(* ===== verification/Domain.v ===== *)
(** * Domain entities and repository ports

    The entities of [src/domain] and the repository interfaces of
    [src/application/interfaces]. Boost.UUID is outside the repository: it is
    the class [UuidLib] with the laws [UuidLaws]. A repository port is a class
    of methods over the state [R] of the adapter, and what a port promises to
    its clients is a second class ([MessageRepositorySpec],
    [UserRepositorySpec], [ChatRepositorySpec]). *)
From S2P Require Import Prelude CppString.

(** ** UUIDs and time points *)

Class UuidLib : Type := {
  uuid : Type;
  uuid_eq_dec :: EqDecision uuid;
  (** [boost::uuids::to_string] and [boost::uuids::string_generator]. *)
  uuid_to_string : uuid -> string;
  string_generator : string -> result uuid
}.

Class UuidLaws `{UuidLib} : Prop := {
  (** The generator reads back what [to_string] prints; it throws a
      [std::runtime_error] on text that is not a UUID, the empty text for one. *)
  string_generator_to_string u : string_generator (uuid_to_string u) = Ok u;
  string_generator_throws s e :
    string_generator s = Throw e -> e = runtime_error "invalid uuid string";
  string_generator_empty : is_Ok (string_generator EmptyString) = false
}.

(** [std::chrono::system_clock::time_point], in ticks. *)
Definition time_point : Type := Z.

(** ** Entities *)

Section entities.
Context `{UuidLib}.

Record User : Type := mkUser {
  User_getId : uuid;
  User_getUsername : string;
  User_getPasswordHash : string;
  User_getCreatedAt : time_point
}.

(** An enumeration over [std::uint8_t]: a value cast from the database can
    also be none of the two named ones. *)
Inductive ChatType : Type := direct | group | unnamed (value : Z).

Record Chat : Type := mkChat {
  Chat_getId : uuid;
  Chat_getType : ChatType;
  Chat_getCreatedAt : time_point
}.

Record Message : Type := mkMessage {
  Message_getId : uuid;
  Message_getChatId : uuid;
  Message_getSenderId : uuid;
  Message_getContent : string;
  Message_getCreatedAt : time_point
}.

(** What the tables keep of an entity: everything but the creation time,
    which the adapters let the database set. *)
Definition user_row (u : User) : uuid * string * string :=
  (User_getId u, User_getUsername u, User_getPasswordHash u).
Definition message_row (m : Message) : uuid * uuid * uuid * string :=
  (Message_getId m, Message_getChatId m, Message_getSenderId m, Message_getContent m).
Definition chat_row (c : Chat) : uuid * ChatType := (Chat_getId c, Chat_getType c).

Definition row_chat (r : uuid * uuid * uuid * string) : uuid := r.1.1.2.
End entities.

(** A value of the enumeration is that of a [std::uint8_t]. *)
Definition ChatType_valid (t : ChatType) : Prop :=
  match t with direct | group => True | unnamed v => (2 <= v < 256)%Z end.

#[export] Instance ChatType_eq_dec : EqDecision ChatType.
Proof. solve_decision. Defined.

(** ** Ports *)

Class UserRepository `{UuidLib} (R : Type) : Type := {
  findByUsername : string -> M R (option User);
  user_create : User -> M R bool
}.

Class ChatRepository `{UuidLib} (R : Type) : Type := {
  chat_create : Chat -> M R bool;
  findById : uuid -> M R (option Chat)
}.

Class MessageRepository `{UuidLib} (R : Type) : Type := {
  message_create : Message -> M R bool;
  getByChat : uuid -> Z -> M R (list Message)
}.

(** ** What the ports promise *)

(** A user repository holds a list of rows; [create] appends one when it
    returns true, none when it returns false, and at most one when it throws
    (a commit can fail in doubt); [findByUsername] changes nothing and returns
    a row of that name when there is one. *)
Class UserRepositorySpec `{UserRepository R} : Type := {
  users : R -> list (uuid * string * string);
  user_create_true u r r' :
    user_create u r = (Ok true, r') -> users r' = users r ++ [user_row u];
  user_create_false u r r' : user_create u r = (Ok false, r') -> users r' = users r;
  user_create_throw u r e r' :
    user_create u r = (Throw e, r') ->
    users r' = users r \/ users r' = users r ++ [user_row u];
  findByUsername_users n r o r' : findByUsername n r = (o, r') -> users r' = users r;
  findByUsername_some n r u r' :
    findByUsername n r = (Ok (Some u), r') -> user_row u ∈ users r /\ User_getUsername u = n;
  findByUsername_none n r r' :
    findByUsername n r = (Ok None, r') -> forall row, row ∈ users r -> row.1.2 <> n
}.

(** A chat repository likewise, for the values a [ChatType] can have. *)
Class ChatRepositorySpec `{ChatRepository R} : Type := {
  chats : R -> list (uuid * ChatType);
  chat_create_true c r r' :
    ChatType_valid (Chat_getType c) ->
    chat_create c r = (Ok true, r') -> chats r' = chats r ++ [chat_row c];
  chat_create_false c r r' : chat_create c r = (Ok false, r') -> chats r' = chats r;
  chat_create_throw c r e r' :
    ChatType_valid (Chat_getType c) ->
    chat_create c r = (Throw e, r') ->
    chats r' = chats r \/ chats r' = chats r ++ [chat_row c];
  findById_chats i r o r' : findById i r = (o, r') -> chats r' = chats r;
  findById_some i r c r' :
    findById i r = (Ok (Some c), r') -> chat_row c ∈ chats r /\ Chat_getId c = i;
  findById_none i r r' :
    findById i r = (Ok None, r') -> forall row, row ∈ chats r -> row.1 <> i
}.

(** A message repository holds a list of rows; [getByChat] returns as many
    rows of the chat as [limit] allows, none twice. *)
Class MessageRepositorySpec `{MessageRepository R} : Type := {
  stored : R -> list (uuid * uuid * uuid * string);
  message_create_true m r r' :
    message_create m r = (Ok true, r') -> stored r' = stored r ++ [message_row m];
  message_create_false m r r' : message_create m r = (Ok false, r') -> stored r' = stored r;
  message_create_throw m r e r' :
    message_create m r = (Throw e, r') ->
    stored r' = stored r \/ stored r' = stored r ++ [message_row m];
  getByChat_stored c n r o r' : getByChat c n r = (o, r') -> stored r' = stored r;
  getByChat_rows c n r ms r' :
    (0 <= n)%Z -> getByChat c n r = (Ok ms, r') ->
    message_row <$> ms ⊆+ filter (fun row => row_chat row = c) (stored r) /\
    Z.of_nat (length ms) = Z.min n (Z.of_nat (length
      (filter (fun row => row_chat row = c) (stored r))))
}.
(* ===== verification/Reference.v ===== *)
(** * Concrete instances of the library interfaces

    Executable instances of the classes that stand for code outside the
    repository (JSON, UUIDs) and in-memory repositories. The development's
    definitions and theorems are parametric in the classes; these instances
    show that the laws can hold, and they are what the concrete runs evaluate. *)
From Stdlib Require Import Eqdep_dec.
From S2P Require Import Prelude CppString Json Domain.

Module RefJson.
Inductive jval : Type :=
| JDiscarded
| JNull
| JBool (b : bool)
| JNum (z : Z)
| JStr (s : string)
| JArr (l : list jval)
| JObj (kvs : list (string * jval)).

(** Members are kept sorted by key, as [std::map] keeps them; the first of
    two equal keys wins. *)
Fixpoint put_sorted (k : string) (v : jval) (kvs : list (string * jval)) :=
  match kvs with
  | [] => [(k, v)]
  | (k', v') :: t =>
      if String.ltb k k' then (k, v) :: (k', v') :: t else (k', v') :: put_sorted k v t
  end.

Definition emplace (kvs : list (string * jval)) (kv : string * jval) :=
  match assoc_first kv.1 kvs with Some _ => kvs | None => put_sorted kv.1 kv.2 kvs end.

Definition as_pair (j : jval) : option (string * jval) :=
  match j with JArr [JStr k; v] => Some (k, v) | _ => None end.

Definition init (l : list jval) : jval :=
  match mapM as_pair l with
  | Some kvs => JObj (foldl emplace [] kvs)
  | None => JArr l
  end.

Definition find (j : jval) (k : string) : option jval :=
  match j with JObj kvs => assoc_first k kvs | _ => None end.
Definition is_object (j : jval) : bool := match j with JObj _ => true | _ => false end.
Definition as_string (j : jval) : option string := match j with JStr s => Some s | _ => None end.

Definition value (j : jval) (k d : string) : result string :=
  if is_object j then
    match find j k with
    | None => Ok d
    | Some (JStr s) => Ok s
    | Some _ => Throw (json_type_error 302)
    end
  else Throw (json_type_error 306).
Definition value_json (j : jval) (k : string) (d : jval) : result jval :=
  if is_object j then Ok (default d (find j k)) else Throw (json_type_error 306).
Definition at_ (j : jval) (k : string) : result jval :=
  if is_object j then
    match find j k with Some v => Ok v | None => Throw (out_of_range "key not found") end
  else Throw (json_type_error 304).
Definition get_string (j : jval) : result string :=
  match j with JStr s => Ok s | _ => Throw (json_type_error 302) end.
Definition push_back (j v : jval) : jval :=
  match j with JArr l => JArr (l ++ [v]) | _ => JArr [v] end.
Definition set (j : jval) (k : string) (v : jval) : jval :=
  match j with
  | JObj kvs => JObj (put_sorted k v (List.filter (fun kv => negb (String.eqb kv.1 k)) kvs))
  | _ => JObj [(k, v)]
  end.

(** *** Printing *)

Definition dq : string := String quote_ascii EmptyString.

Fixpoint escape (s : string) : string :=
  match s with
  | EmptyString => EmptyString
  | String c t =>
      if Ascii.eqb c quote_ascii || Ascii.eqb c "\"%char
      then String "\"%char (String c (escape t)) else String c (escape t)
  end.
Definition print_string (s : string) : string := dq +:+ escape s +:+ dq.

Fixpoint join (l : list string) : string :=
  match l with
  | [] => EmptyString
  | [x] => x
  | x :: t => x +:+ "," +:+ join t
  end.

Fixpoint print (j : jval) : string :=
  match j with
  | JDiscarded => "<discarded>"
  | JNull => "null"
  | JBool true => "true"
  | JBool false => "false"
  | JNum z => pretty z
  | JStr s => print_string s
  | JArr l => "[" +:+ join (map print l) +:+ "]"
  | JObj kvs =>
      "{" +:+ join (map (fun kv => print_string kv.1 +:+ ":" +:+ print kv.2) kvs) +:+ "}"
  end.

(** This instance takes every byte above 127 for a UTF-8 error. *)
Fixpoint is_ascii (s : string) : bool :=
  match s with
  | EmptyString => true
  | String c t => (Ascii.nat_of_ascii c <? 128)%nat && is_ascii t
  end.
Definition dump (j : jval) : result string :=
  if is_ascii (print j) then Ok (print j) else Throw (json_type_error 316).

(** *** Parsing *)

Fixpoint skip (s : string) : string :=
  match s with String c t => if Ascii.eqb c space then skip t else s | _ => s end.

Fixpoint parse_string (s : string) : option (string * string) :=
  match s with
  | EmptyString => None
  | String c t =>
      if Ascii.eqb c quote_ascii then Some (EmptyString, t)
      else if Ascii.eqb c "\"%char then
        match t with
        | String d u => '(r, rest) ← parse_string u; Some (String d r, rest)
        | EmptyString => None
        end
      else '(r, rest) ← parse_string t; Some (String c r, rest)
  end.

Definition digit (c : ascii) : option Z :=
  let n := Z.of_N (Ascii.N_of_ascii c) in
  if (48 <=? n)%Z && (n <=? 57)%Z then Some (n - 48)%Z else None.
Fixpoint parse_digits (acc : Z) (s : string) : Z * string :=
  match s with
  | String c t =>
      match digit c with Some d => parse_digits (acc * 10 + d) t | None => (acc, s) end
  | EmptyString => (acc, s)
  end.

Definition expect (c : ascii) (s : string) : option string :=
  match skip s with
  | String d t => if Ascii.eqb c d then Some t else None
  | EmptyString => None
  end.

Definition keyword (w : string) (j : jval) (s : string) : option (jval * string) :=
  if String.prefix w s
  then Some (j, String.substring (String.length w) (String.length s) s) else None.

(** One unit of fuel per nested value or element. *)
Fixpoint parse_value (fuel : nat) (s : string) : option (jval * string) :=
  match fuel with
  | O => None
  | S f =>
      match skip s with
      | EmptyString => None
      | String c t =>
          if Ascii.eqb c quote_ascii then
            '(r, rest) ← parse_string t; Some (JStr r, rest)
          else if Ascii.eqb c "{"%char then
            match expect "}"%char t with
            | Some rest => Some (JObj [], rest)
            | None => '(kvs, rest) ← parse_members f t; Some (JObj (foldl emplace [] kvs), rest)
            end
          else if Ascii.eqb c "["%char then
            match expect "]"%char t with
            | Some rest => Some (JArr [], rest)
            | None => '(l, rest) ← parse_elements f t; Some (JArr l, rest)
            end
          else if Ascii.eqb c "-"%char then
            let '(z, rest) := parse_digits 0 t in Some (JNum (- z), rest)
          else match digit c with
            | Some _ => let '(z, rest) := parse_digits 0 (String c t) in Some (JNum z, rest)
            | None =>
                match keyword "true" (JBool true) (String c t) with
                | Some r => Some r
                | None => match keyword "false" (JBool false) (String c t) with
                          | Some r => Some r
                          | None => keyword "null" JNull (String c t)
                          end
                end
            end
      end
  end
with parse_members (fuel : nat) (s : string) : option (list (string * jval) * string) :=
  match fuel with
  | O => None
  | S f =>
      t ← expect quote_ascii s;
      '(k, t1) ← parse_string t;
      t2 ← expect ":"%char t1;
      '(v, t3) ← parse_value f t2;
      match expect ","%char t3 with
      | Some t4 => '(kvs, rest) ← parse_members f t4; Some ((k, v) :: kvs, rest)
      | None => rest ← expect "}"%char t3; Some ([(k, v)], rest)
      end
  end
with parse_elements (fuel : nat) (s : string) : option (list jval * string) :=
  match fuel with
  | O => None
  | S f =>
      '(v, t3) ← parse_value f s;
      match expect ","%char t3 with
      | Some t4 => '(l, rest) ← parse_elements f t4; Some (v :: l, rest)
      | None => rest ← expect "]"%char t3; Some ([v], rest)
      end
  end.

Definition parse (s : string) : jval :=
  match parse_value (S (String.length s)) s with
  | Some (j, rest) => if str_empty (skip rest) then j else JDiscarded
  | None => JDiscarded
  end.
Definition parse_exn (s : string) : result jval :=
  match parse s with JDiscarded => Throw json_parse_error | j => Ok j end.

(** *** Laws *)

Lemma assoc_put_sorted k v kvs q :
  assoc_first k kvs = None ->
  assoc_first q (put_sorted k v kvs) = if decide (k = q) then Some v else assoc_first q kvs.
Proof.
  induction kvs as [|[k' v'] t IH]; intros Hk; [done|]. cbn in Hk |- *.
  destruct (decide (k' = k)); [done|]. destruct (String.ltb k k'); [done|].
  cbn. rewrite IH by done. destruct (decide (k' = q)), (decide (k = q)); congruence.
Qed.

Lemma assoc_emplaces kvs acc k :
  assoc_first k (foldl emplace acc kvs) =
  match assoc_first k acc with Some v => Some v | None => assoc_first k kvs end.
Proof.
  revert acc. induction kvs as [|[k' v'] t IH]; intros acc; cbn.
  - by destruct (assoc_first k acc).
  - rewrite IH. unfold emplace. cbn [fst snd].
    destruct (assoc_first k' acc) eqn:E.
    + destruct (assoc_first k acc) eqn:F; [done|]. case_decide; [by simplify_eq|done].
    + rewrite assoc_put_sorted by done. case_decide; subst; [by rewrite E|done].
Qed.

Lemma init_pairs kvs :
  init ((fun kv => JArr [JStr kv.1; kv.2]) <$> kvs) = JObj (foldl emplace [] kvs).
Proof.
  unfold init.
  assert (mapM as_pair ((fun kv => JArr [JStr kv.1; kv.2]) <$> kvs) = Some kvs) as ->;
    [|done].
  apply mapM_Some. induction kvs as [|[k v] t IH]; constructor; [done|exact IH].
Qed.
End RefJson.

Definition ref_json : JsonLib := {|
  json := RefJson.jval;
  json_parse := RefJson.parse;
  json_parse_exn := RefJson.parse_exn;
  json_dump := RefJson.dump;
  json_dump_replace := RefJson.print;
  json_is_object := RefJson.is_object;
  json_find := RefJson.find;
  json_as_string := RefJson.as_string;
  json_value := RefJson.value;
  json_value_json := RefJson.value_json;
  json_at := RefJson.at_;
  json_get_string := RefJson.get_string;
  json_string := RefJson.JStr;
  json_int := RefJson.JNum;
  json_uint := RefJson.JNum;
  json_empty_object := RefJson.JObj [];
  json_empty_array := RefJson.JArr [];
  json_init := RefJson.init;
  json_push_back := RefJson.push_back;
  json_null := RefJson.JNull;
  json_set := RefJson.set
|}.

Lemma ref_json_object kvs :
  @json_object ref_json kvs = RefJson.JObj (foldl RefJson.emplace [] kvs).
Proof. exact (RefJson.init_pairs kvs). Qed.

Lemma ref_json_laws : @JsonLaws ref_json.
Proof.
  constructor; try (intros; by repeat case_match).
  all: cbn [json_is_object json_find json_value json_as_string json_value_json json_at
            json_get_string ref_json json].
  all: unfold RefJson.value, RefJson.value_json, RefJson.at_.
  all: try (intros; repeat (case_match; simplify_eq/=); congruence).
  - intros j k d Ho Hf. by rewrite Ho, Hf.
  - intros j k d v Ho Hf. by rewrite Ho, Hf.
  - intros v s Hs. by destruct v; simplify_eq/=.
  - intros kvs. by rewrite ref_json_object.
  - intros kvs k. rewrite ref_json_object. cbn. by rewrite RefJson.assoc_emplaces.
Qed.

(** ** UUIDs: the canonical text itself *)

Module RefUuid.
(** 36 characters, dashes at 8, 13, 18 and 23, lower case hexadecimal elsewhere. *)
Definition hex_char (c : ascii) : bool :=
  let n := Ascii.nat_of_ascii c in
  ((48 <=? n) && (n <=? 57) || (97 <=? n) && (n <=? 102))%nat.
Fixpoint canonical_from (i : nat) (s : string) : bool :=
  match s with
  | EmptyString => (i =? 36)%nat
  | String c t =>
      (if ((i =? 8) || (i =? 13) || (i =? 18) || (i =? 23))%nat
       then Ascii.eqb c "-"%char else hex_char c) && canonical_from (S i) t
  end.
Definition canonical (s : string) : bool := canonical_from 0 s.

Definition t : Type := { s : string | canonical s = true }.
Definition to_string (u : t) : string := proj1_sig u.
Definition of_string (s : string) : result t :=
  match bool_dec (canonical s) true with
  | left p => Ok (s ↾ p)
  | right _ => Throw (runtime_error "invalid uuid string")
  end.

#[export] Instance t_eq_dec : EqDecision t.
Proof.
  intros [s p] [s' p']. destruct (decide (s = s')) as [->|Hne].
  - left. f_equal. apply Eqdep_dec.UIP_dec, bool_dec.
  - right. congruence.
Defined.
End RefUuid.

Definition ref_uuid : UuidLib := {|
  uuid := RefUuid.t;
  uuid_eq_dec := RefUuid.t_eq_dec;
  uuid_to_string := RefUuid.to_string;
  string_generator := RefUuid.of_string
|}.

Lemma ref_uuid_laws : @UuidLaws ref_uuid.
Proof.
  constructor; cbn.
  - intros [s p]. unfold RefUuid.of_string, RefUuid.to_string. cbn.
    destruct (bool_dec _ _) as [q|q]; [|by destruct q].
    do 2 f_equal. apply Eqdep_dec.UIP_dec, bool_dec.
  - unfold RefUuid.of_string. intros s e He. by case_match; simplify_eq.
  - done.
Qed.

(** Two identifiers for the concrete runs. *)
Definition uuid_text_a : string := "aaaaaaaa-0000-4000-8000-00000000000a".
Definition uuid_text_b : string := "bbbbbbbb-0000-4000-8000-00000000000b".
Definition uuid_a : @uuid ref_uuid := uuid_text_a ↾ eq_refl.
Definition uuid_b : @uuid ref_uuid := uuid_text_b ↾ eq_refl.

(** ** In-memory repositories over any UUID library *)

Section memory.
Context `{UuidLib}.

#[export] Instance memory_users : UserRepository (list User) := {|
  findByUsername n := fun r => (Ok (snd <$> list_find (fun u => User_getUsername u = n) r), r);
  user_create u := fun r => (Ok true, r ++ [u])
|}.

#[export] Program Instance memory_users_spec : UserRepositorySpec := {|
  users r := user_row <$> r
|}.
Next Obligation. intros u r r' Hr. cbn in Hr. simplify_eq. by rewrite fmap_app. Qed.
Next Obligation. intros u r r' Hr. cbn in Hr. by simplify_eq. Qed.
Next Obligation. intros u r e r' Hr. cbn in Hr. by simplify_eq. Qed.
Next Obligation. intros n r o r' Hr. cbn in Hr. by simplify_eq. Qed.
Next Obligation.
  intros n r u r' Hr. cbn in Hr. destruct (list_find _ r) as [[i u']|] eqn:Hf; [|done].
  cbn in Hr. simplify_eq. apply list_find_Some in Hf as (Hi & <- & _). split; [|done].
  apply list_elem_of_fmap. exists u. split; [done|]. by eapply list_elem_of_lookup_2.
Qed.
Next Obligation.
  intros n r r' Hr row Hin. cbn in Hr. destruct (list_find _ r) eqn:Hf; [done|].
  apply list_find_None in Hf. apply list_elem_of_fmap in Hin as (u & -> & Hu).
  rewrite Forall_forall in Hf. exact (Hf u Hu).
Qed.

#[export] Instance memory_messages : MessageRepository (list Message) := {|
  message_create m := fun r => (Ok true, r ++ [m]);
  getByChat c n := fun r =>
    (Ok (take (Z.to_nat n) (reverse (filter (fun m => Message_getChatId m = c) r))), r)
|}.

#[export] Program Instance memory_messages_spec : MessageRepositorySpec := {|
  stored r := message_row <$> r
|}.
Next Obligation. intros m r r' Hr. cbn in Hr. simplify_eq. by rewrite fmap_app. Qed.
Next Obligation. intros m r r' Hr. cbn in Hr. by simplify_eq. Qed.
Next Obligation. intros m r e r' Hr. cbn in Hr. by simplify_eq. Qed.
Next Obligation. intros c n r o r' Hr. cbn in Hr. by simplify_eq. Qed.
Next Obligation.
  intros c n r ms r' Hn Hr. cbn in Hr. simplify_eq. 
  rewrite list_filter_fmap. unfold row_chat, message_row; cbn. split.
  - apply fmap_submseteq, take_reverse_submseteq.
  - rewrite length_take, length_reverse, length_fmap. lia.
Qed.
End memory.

- - -

Examine the records and pull out every line where the string "direct" occurs.

- OUTPUT FOR THIS EXERCISE:
Inductive ChatType : Type := direct | group | unnamed (value : Z).
  match t with direct | group => True | unnamed v => (2 <= v < 256)%Z end.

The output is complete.